### Data excerpts
• • • •

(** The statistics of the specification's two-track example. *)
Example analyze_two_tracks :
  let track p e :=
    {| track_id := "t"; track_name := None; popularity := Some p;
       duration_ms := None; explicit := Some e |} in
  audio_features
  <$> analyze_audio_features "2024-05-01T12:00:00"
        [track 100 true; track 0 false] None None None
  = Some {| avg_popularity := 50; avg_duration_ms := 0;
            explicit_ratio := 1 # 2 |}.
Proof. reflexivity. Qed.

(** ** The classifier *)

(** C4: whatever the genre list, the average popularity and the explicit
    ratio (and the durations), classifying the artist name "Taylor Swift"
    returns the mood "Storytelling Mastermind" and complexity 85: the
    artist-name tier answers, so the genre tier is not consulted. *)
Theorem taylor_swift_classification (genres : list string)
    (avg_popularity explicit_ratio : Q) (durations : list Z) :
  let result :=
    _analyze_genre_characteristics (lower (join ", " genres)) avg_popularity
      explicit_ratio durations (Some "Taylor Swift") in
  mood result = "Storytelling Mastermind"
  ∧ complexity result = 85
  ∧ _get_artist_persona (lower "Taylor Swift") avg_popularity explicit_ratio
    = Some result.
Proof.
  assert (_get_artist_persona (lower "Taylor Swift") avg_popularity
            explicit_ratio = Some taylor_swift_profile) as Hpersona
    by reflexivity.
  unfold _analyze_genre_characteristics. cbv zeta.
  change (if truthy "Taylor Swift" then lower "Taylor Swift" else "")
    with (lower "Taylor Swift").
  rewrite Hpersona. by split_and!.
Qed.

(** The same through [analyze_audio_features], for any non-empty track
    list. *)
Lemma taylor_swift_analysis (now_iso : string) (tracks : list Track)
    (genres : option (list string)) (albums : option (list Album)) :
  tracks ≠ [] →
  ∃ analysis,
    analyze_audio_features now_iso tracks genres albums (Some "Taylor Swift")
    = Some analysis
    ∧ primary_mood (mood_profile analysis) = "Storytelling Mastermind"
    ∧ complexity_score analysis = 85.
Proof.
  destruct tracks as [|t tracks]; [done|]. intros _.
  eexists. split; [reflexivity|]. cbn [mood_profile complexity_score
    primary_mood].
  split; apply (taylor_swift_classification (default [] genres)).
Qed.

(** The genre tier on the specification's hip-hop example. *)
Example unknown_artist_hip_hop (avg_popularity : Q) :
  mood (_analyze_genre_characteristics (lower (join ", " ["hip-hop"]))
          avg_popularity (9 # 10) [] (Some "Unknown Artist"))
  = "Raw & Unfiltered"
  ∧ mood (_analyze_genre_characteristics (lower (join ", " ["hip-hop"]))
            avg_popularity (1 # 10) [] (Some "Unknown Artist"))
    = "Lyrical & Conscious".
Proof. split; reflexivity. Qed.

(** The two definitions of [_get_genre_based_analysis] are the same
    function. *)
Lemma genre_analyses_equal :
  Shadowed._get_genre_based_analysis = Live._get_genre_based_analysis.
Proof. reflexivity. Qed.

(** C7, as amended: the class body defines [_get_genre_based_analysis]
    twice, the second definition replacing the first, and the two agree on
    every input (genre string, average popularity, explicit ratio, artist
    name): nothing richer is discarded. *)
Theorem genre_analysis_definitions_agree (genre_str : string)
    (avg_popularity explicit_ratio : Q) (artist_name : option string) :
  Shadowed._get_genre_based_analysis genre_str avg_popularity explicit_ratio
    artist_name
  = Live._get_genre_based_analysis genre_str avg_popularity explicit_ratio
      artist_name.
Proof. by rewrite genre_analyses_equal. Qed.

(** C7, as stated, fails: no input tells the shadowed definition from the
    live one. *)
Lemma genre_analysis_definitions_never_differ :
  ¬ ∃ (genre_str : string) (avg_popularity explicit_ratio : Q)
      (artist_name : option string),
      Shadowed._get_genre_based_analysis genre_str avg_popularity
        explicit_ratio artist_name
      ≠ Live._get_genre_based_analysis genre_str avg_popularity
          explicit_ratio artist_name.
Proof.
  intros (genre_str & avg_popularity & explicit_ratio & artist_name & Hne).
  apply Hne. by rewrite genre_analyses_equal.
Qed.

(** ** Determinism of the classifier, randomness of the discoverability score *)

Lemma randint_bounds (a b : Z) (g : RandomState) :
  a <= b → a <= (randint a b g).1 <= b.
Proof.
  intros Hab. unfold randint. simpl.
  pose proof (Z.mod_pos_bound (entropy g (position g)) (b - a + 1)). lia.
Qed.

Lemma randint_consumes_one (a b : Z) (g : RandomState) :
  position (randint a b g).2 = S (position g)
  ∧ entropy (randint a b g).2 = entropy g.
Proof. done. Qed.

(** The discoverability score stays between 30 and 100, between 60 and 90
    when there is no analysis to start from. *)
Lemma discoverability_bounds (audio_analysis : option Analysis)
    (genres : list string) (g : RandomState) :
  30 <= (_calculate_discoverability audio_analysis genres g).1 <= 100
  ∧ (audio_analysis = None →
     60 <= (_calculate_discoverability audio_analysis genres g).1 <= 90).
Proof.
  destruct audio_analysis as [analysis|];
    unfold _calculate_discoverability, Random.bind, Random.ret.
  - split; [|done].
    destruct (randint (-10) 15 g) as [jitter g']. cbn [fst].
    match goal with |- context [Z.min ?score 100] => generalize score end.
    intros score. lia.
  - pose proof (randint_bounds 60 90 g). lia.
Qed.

• • • •

### Required action
Scan the material above. Copy each line that holds the word "option".

### Expected output
    (genres : option (list string)) (albums : option (list Album)) :
    (avg_popularity explicit_ratio : Q) (artist_name : option string) :
      (artist_name : option string),
Lemma discoverability_bounds (audio_analysis : option Analysis)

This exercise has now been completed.